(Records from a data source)
(** * Budget-tracking backend: token service, account manager, ledger, reports

    A shallow embedding of the request handlers of the budget-tracking
    backend (src/core/security.py, src/apps/auth/views.py,
    src/apps/budget/categories.py, src/apps/budget/expenses.py,
    src/apps/budget/reports.py) and the
    properties the specification states about them.

    Conventions.
    - A handler that raises is modelled with [outcome]; the exception
      carries what the source passes to it (an HTTP status and its detail).
      A handler that writes returns the store it leaves behind; when it
      raises before it commits, that is the store it was given.
    - The relational store is a record of three tables, each a list of rows
      in storage order; [query ... .first()] is the first matching row.
    - [date.today()], [datetime.utcnow()] and the database's [now()] are
      explicit arguments; instants are whole seconds since the epoch, the
      granularity of a token's [exp].  [Expense.expense_date] is the
      date-time the column holds: a calendar day and a time of day.
    - Amounts are [Numeric(10, 2)] columns, held here as integer cents;
      percentages are exact rationals (the rounding of [Decimal] is left
      out).
    - Strings are byte strings; [lower], [isupper], [strip] and the like
      act on ASCII characters.
    - The JWT library and the password hasher are collaborators: the first
      is an ideal signature scheme, the second a pair of section variables.
      A response schema is modelled where the handler calls its
      constructor with keywords of its own choosing
      ([schemas.BudgetSummary], [schemas.ExpenseResponse]); a handler that
      returns a plain dict or a
      report model fed with every field returns the values it hands
      over. *)

From Stdlib Require Import ZArith QArith List String Ascii Bool Lia.
From Stdlib Require Import DecimalString Permutation Sorted Relations.
Import ListNotations.

Open Scope string_scope.
Open Scope list_scope.
Open Scope Z_scope.

(** ** Python values and exceptions *)

Module Py.

(** The exceptions the modelled code can raise.  [HTTPException] is
    FastAPI's, [ValueError] and [OverflowError] come from [datetime.date],
    [ZeroDivisionError] from [/], [IntegrityError] from the store's
    uniqueness constraints on commit, [ValidationError] from the
    constructor of a pydantic model, [AttributeError] from reading an
    attribute an object does not have, [TypeError] from an operator its
    operands do not support. *)
Inductive exn : Type :=
| HTTPException (status_code : Z) (detail : string)
| ValueError (msg : string)
| OverflowError (msg : string)
| ZeroDivisionError
| IntegrityError (constraint : string)
| ValidationError (model : string)
| AttributeError (object attribute : string)
| TypeError (msg : string).

Inductive outcome (A : Type) : Type :=
| Ok (a : A)
| Raise (e : exn).

Arguments Ok {A} a.
Arguments Raise {A} e.

Definition bind {A B : Type} (m : outcome A) (k : A -> outcome B) : outcome B :=
  match m with
  | Ok a => k a
  | Raise e => Raise e
  end.

(** [str(n)] for an integer. *)
Definition str (n : Z) : string := NilZero.string_of_int (Z.to_int n).

(** [x or d] for an optional (nullable) value. *)
Definition or_else {A : Type} (x : option A) (d : A) : A :=
  match x with Some a => a | None => d end.

(** [query.first()]: the first row satisfying the filter. *)
Definition first {A : Type} (p : A -> bool) (rows : list A) : option A :=
  find p rows.

(** Python's [sum(col(r) for r in rows)]. *)
Definition sum_of {A : Type} (col : A -> Z) (rows : list A) : Z :=
  fold_right (fun r acc => col r + acc) 0 rows.

(** SQL's [func.sum(col)] over the selected rows: [NULL] for none. *)
Definition func_sum {A : Type} (col : A -> Z) (rows : list A) : option Z :=
  match rows with
  | [] => None
  | _ :: _ => Some (sum_of col rows)
  end.

(** [a / b] on numbers. *)
Definition truediv (a b : Q) : outcome Q :=
  if Qeq_bool b 0 then Raise ZeroDivisionError else Ok (a / b)%Q.

(** A loop that appends one result per element, stopping at the first
    exception. *)
Fixpoint for_each {A B : Type} (f : A -> outcome B) (l : list A)
    : outcome (list B) :=
  match l with
  | [] => Ok []
  | x :: l' =>
      match f x with
      | Raise e => Raise e
      | Ok y =>
          match for_each f l' with
          | Raise e => Raise e
          | Ok ys => Ok (y :: ys)
          end
      end
  end.

(** [func.count(col)] over the selected rows. *)
Definition count_of {A : Type} (rows : list A) : Z := Z.of_nat (List.length rows).

End Py.

Import Py.

Notation "x <- m ;; k" := (Py.bind m (fun x => k))
  (at level 61, m at next level, right associativity).

(** ** [datetime.date] *)

Module Calendar.

Record date : Type := mkdate { year : Z; month : Z; day : Z }.

Definition MINYEAR : Z := 1.
Definition MAXYEAR : Z := 9999.

Definition is_leap (y : Z) : bool :=
  (y mod 4 =? 0) && (negb (y mod 100 =? 0) || (y mod 400 =? 0)).

(** [_DAYS_IN_MONTH], indexed from 1. *)
Definition DAYS_IN_MONTH (m : Z) : Z :=
  match m with
  | 1 => 31 | 2 => 28 | 3 => 31 | 4 => 30 | 5 => 31 | 6 => 30
  | 7 => 31 | 8 => 31 | 9 => 30 | 10 => 31 | 11 => 30 | 12 => 31
  | _ => -1
  end.

(** [_DAYS_BEFORE_MONTH], indexed from 1. *)
Definition DAYS_BEFORE_MONTH (m : Z) : Z :=
  match m with
  | 1 => 0 | 2 => 31 | 3 => 59 | 4 => 90 | 5 => 120 | 6 => 151
  | 7 => 181 | 8 => 212 | 9 => 243 | 10 => 273 | 11 => 304 | 12 => 334
  | _ => -1
  end.

Definition days_in_month (y m : Z) : Z :=
  if (m =? 2) && is_leap y then 29 else DAYS_IN_MONTH m.

Definition days_before_year (y : Z) : Z :=
  let y := y - 1 in y * 365 + y / 4 - y / 100 + y / 400.

Definition days_before_month (y m : Z) : Z :=
  DAYS_BEFORE_MONTH m + (if (2 <? m) && is_leap y then 1 else 0).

## Task to carry out
Copy the lines above exactly. Start with the line containing "- [date.today()], [datetime.utcnow()]", end with the line containing "is an ideal", and include both.

## The answer
    - [date.today()], [datetime.utcnow()] and the database's [now()] are
      explicit arguments; instants are whole seconds since the epoch, the
      granularity of a token's [exp].  [Expense.expense_date] is the
      date-time the column holds: a calendar day and a time of day.
    - Amounts are [Numeric(10, 2)] columns, held here as integer cents;
      percentages are exact rationals (the rounding of [Decimal] is left
      out).
    - Strings are byte strings; [lower], [isupper], [strip] and the like
      act on ASCII characters.
    - The JWT library and the password hasher are collaborators: the first
      is an ideal signature scheme, the second a pair of section variables.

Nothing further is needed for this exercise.